When Jane Tomlinson, a radiographer and mother of three from Leeds, died of breast cancer at the age of 43, she left behind more than £10 million raised through her charitable appeal.
But perhaps the most profound legacy she left was one she kept private—a decision that would later transform the lives of her family.
In the final months of her life, Jane requested that doctors take a blood sample, a gesture she described as a ‘gift’ for her loved ones.
This sample, preserved for over a decade, would eventually reveal a hidden truth about her genetic makeup, one that would reshape the health choices of her children and grandchildren.
Jane was diagnosed with breast cancer at 26, a time when the disease was still curable.
She underwent a mastectomy, but the cancer returned in her 30s, having spread to her bones.
By then, it was terminal.
Despite her own battle with the disease, Jane’s foresight ensured that her family would not face the same uncertainty.
Her decision to store her blood was not just an act of love—it was a lifeline, offering her descendants a chance to understand their risks and take proactive steps to protect their health.
In 2023, Jane’s blood was finally tested, revealing a critical discovery: she carried a mutated BRCA2 gene.

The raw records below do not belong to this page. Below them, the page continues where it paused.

Lemma createIntent_calm (E : Env) sv s u in_ s' a : createIntent sv s u in_ = Ok (s', a) → calm s s'.
Proof.
  unfold createIntent. intros Hc. ok_step Hc.
  destruct (i_versions _ !! _) as [v|]; [|done]. destruct (t_versions _ !! _) as [row|]; [|done].
  do 6 ok_step Hc. destruct (List.find _ _) as [[? ?]|]; [by apply (inj Ok), pair_equal_spec in Hc as [<- _]|].
  ok_step Hc. ok_step Hc. cbn [ID] in Hc. ok_step Hc. ok_step Hc. apply (inj Ok), pair_equal_spec in Hc as [<- _].
  match goal with Hb : reservePreparation _ _ _ = Ok _ |- _ => apply reservePreparation_calm in Hb as H1c end.
  match goal with Ht : consumeFrontierTicket _ _ _ _ = Ok _ |- _ => unfold consumeFrontierTicket in Ht; ok_steps Ht;
    apply (inj Ok) in Ht; subst end.
  etrans; [exact H1c|]. quiet.
Qed.

Lemma record_acceptance_calm (E : Env) s u id submission grant version commitment salt digest sequence m i r s' :
  record_acceptance s u id submission grant version commitment salt digest sequence m i r = Ok s' → calm s s'.
Proof.
  unfold record_acceptance. intros Hr. ok_step Hr. ok_step Hr. apply (inj Ok) in Hr. subst s'.
  apply calm_same; [done| |done]. etrans; [|by eapply steady_audit].
  etrans; [|apply steady_enqueue]. etrans; [|apply saveReceipt_steady]. simpl.
  etrans; [apply (steady_version _ version (version_sequence sequence)); done|]. by apply steady_same.
Qed.

Lemma acceptIntent_calm (E : Env) sv s u id salt s' a : acceptIntent sv s u id salt = Ok (s', a) → calm s s'.
Proof.
  unfold acceptIntent. intros Ha. ok_step Ha. destruct (i_intents _ !! id) as [i|]; [|done]. ok_step Ha.
  destruct (in_submission i); [by apply (inj Ok), pair_equal_spec in Ha as [<- _]|].
  ok_step Ha. destruct r0 as [[[row lock] m] policy].
  destruct (List.find _ _) as [[? ?]|].
  { case_match; [|done]. by apply (inj Ok), pair_equal_spec in Ha as [<- _]. }
  ok_step Ha. cbn [ID] in Ha. ok_step Ha. ok_step Ha. ok_step Ha.
  apply (inj Ok), pair_equal_spec in Ha as [<- _].
  match goal with Hc : reserve_capacity _ = Ok _ |- _ => unfold reserve_capacity in Hc; ok_step Hc;
    apply (inj Ok) in Hc; subst end.
  etrans; [|by eapply record_acceptance_calm]. quiet.
Qed.

Lemma open_records_calm (E : Env) s id x : calm s (open_records s id x).
Proof.
  unfold open_records. apply calm_core. etrans; [|apply steady_publish]. etrans; [|apply steady_publish].
  by apply steady_same.
Qed.

Lemma publishSubmission_calm (E : Env) s u id s' b : publishSubmission s u id = Ok (s', b) → calm s s'.
Proof.
  unfold publishSubmission. intros Hp. destruct (submissions s !! id) as [x|]; [|done]. ok_step Hp.
  destruct (t_versions _ !! _) as [row|]; [|done]. ok_step Hp.
  destruct (sub_public x); [by apply (inj Ok), pair_equal_spec in Hp as [<- _]|].
  ok_step Hp. ok_step Hp. cbv zeta in Hp.
  set (adv := meaningful _ _ _) in *. clearbody adv.
  set (s1 := if adv then _ else s) in *.
  assert (calm s s1) as H1c.
  { subst s1. destruct adv; [|done]. by apply calm_core, steady_version. }
  clearbody s1. ok_step Hp. cbn [ID] in Hp. ok_step Hp. ok_step Hp.
  apply (inj Ok), pair_equal_spec in Hp as [<- _]. etrans; [exact H1c|].
  eapply calm_then_core; [|by eapply steady_audit]. etrans; [|apply open_records_calm].
  apply calm_same; [done| |done]. etrans; [|apply saveReceipt_steady]. by apply steady_same.
Qed.

(** ** Adjudication *)

Lemma insert_claim_steady (E : Env) version id digest d mid d' :
  insert_claim version id digest d mid = Ok d' → steady d d'.
Proof.
  unfold insert_claim. cbn [ID]. intros Hi. ok_step Hi. apply (inj Ok) in Hi. subst d'. by apply steady_same.
Qed.

Lemma record_submission_steady (E : Env) d version id policy s acc w de d' :
  record_submission d version id policy s acc w de = Ok d' → steady d d'.
Proof.
  unfold record_submission. cbn [ID]. intros Hr. ok_step Hr. ok_step Hr. bool_prop.
  match type of Hr with match foldM ?f ?d0 ?l with _ => _ end = _ =>
    destruct (foldM f d0 l) as [d1|] eqn:Ef; [|done]; assert (steady d0 d1) as Hclaims end.
  { revert Ef. eapply (foldM_ind _ (λ d1, steady _ d1)); [|done].
    intros a mid b _ Ha Hi. etrans; [exact Ha|]. by eapply insert_claim_steady. }
  etrans; [by apply (steady_same _ (set_ids d (t_ids d + 1)%N))|].
  apply eq_None_not_Some in G. etrans; [by eapply (steady_fresh_receipt _ _ _ G)|].
  etrans; [apply steady_enqueue|]. etrans; [exact Hclaims|].
  ok_step Hr. etrans; [|by eapply steady_audit].
  match goal with Hc : release_capacity ?d2 _ = Ok _ |- _ => transitivity d2 end.
  - destruct (de_publish de); [|by apply steady_same]. unfold publish_records.
    etrans; [|apply steady_publish]. etrans; [|apply steady_publish]. by apply steady_same.
  - match goal with Hc : release_capacity _ _ = Ok _ |- _ => revert Hc end. unfold release_capacity.
    repeat case_match; intros Hc; try done; apply (inj Ok) in Hc; subst; by apply steady_same.
Qed.

Lemma adjudicate_loop_steady (E : Env) m version fuel st st' :
  adjudicate_loop fuel m version st = Some (Ok st') → steady (l_db st) (l_db st').
Proof.
  revert st. induction fuel as [|fuel IH]; intros st Hl; [done|]. cbn [adjudicate_loop] in Hl.
  destruct (adjudicate_step m version st) as [[st1|]|] eqn:Es; [|by simplify_eq|done].
  etrans; [|by apply IH]. unfold adjudicate_step in Es.
  destruct (submission_at _ _ _) as [[[id s] acc]|]; [|done]. ok_step Es.
  destruct (_ !=s _); [done|]. ok_step Es. ok_step Es. apply (inj Ok), (inj Some) in Es. subst st1.
  by eapply record_submission_steady.
Qed.

Lemma adjudicate_calm (E : Env) s version d : adjudicate (p_core s) version = Some (Ok d) → calm s (with_core s d).
Proof.
  unfold adjudicate. intros Ha. destruct (t_versions _ !! version) as [v|] eqn:Hv; [|done].
  destruct (ver_manifest v) as [m|] eqn:Hm; [|done].
  destruct (current_score _ (ver_best v) _) as [best|]; [|done].
  destruct (current_score _ (ver_frontier v) _) as [frontier|]; [|done].
  destruct (adjudicate_loop _ _ _ _) as [[st|]|] eqn:El; [|done..].
  apply adjudicate_loop_steady in El as Hs. simpl in Hs. destruct (_ >? _); [done|].
  apply (inj Some), (inj Ok) in Ha. subst d. apply calm_core. etrans; [exact Hs|].
  split; [|eauto]. intros k. simpl. destruct (decide (k = version)) as [->|].
  - rewrite lookup_insert_eq, (sd_manifest _ _ Hs), Hv. simpl. by rewrite Hm.
  - by rewrite lookup_insert_ne.
Qed.
End Door.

This genetic mutation, known to significantly increase the risk of breast and ovarian cancers, had been silently passed down through her family.
For Jane, the knowledge came too late.
But for her children, it was a revelation with immediate consequences.

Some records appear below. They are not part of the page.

(** The jobs ahead only become fewer: a row that a step adds or puts back waits from now
    on. *)
Lemma ahead_shrinks (E : Env) w e w' q r : workers_ok w → queue_step E w e w' →
  t_ns (qu_available r) < t_ns Now → ahead q r (wk_db w') ⊆ ahead q r (wk_db w).
Proof.
  intros Hok Hst Hlt. apply map_subseteq_spec. intros k r'. unfold ahead. rewrite !map_lookup_filter_Some. simpl.
  intros (Hr' & Hne & Hw & Hle). destruct (t_jobs (wk_db w) !! k) as [r0|] eqn:Hk.
  - destruct (queue_step_row E w e w' k r0 Hok Hst Hk) as (r1 & H1 & Hs). assert (r1 = r') as -> by congruence.
    destruct Hs as [|lease locked _ _|_|message _]; [done|by destruct Hw|by destruct Hw|].
    simpl in Hle. pose proof (backoff_nonneg (qu_attempts r0)). lia.
  - destruct (queue_step_new E w e w' k r' Hst Hk Hr') as (_ & _ & Ha & _). rewrite Ha in Hle. lia.
Qed.

(** A claim of another job that is no takeover takes one of the jobs ahead. *)
Lemma ahead_claimed (E : Env) w k locked w' q r : workers_ok w → queue_step E w (Claimed k false locked) w' →
  t_jobs (wk_db w) !! q = Some r → waiting r → t_ns (qu_available r) < t_ns Now → q ∉ locked → k ≠ q →
  (size (ahead q r (wk_db w')) < size (ahead q r (wk_db w)))%nat.
Proof.
  intros Hok Hst Hq Hw Hlt Hl Hne. apply map_subset_size. split; [by eapply ahead_shrinks|].
  inversion Hst as [locked' lease k' rk d p Hf Hn Hc Ee| | | |]; subst. bool_prop.
  destruct (next_job_spec _ _ _ _ _ Hn) as (Hk & Hr & _ & Hmin).
  assert (waiting rk) as Hwk by (destruct (ready_cases _ _ Hr) as [[? _]|?]; done).
  assert (ahead q r (wk_db w) !! k = Some rk) as Hin.
  { apply map_lookup_filter_Some. split; [done|]. split; [done|]. split; [done|].
    apply (Hmin q r Hq); [|done]. apply waiting_ready; [done|lia]. }
  intros Hsub. pose proof (lookup_weaken _ _ _ _ Hin Hsub) as Hin'. unfold ahead in Hin'.
  apply map_lookup_filter_Some in Hin' as (Hk' & _ & _). simpl in Hk'.
  unfold work_claim in Hc. rewrite Hn in Hc. apply (inj Ok), pair_equal_spec in Hc as [<- _]. simpl in Hk'.
  rewrite lookup_insert_eq in Hk'. assert (qu_status rk = "running") as Hs by (by injection Hk' as <-).
  destruct Hwk; congruence.
Qed.
(* ===== verification/InventoryProofs.v ===== *)
(** An accepted dependency tree consists of exactly the pinned wheels; the inventory is every
    package of the runtime and every vendored wheel; a scan passes exactly when the snapshot
    is current, its sources are approved, and every package is covered and clear; and the
    service accepts what a passing scan reports. *)

From S2P Require Import Prelude Regex GoLib Numbers Types Paths Measurement Evaluation Validate EvaluationProofs Sha256.
From S2P Require Import GoJson Canonical Documents Artifacts Store AdjudicationProofs Signatures Checkpoint History.
From S2P Require Import Platform Preparation Snapshots SnapshotProofs Sources Host Wheels Inventory.
From Stdlib Require Import Ascii.
Open Scope Z_scope.

(** An invariant of a fallible loop that knows the elements already visited. *)
Lemma foldM_prefix {S A} (f : S → A → result S) (P : list A → S → Prop) s l s' :
  (∀ seen x s s', P seen s → f s x = Ok s' → P (seen ++ [x]) s') →
  P [] s → foldM f s l = Ok s' → P l s'.
Proof.
  intros Hstep. assert (∀ seen s, P seen s → foldM f s l = Ok s' → P (seen ++ l) s') as Hgen; [|apply (Hgen [])].
  induction l as [|x l IH]; intros seen s0 Hs Hf; simpl in Hf.
  - apply (inj Ok) in Hf as <-. by rewrite app_nil_r.
  - destruct (f s0 x) as [s1|] eqn:E; [|done]. replace (seen ++ x :: l) with ((seen ++ [x]) ++ l) by by rewrite <-app_assoc.
    eapply IH; [by eapply Hstep|exact Hf].
Qed.

Lemma lookup_snoc_Some' {A} (l : list A) x i y : (l ++ [x]) !! i = Some y → l !! i = Some y ∨ i = length l ∧ x = y.
Proof.
  intros [|[? Hx]]%lookup_app_Some; [by left|right]. apply list_lookup_singleton_Some in Hx as [? ?]. split; [lia|done].
Qed.

Section WheelsProofs.
Context `{UnicodeLib} `{WheelLib}.

(** What installs a file: a plain entry of a wheel, read whole, at its own path. *)
Record installs (entry : WheelEntry) (target : string) (contents : Bytes) : Prop := {
  ins_target : target = "site-packages/" +:+ whl_Name entry;
  ins_plain : whl_IsDir entry = false ∧ whl_Symlink entry = false ∧ whl_IsRegular entry = true;
  ins_path : ValidatePath (whl_Name entry) = Ok tt;
  ins_pure : nativeSourcePayload (whl_Name entry) contents = false;
  ins_read : ∃ delivered, whl_Open entry = Ok delivered ∧
    read_limited (whl_UncompressedSize64 entry + 1) delivered = Ok contents;
  ins_size : len contents = whl_UncompressedSize64 entry
}.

Jane’s middle daughter, Becca Tomlinson, 37, learned she also carried the BRCA2 mutation—a finding that would alter the course of her life.
Becca, a mother of two, made a bold decision: she underwent a double mastectomy and salpingectomy (removal of fallopian tubes) to drastically reduce her cancer risk. ‘I don’t want my children to go through the situation I did,’ she said, recalling the trauma of watching her mother die at such a young age.
Her motivation was clear.
Jane’s blood sample had given her a chance to act, a chance to avoid the same fate.
Becca now lives in Leeds with her husband, Pedro, and their children, Leonor and Diogo, who are now the focus of her efforts to ensure their future is free from the shadow of her mother’s illness.
The story of Jane’s blood sample underscores a critical gap in public health access.
In the UK, NHS genetic testing for BRCA mutations is typically reserved for those with a strong family history of cancer or specific clinical indicators.
Without Jane’s preserved sample, Becca and her siblings would not have qualified for testing. ‘None of my family would be eligible for NHS testing unless it was known that Mum had the gene,’ Becca explained.
The blood sample, a private act of legacy, became a bridge to medical care that might otherwise have been out of reach.
Becca’s journey with the BRCA2 mutation began with a moment of hesitation.
Initially, she had turned down the opportunity to be tested, fearing the emotional burden of confronting her risk.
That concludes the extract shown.